Vascular structure influence compound transport in the vessel-associated matrix

In addition to demonstrating that surrounding stromal cells can affect blood vessel, it was further shown that the vessel structure can also affect cells in the surrounding environment. Here, a functional assay was designed to show how vascular structure affects compound transport and influences neural activity. Induced pluripotent stem cells (iPSC)-derived neural cells were utilized⁸⁹, which express glutamate receptors⁵⁰ (Fig. 5). As a control, the iPSC-derived neural cells were resuspended in the pure fibrinogen gel in the microfluidic chamber (Fig. 5Ai). For the experiment group, the neural cells were cocultured with the patterned vessel network (Fig. 5Aii). Glutamate is one of the major excitatory neurotransmitters in the mammalian central nervous system⁹⁰. For the pure hydrogel matrix, solution containing glutamate was loaded into the microfluidic chamber through one inject port. The compound travels through the matrix to reach the suspended cells by passive diffusion⁹¹. For the vessel-associated matrix, the compound was delivered through the patterned vessel network channel.
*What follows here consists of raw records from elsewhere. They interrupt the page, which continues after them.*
Lemma slice_not_compact_witness :
  exists Y', Slice demo_SMP (mkRange 0 2) SMP_ctor = Ok Y' /\ rd (row_os Y') 1 = Ok 1 /\ rd (row_os Y') 2 = Ok 3 /\
    ~ forall i, (i <= 2)%nat -> rd (row_os Y') (Z.of_nat i) = Ok (offset_at (slice_ref (mkRange 0 2) <$> demo_rows) i).
Proof.
  destruct (slice_not_compact demo_SMP demo_rows (mkRange 0 2) SMP_ctor) as (Y' & Hs & _ & _ & Hr & Hiff);
    [split; reflexivity|reflexivity|simpl; lia..|reflexivity|].
  exists Y'. split; [exact Hs|]. split; [exact (proj1 (Hr 0%nat _ eq_refl))|]. split; [exact (proj1 (Hr 1%nat _ eq_refl))|].
  intros H. pose proof (proj1 Hiff H 0%nat _ eq_refl ltac:(simpl; lia)) as Hl. vm_compute in Hl. discriminate.
Defined.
After 10 minutes of treatment, the samples were washed to remove compound solution. After 20 minutes, the immune-staining for c-Fos was performed. The c-fos gene expression can be activated by a wide range of stimuli and is a reliable marker of neural activity⁹². Its transcription was in rapid manner⁹³. In the group in which the compound was delivered by blood vessels, the level of C-fos expression in nerve cells was almost double that of the passive diffusion group (Fig. 5C). In a pure matrix without blood vessels, the substances are transported by passive diffusion, implying slow transport rates, limited transport distances and spatial substance gradients. In a matrix with blood vessel networks, substances are transported directly in vessel tubes, which serve as highway, and reaches the bulk of the matrix more quickly⁹⁴.

Figure 5.

C-Fos expression show reduced how glutamate influence the neural cell without/without vessel transport. A) The neural cells seeded in the hydrogel respond to glutamate stimuli without (i) and with (ii) the vessel transport. Scale bar: 50 microns. B) The neural cells grow in adherence state. C) The normalized c-Fos expression rate with/without vessel transport the compound.

Conclusion

The reported acoustofluidic engineering of vessel-on-a-chip not only inherited the advantages of previous acoustophoretic publications^80,95, but also incorporated technical points from the literatures about hydraulic pressure activating vessel formation^96,97. To demonstrate the function of the acoustofluidic engineered vascular structure, the perfusability and permeability of the vessel-on-a-chip was verified. Further, a molecular dynamic computational model was proposed to illustrate how the compound crossing the vascular lipid layer. Lastly, a vessel-neural cells coculture system was established to demonstrate that the vascular structure played the important role in compound delivery process. In general, we reported an acoustofluidic methodology to engineering in vitro vessel-on-a-chip model. It is believed that the proposed method can contribute to tissue engineering and regenerative medicine application. In the future, this method has the opportunity to further combine different patterning modes of the sound field (Fig. S5A) to create functional vascular tissues of the specific shapes^98,99.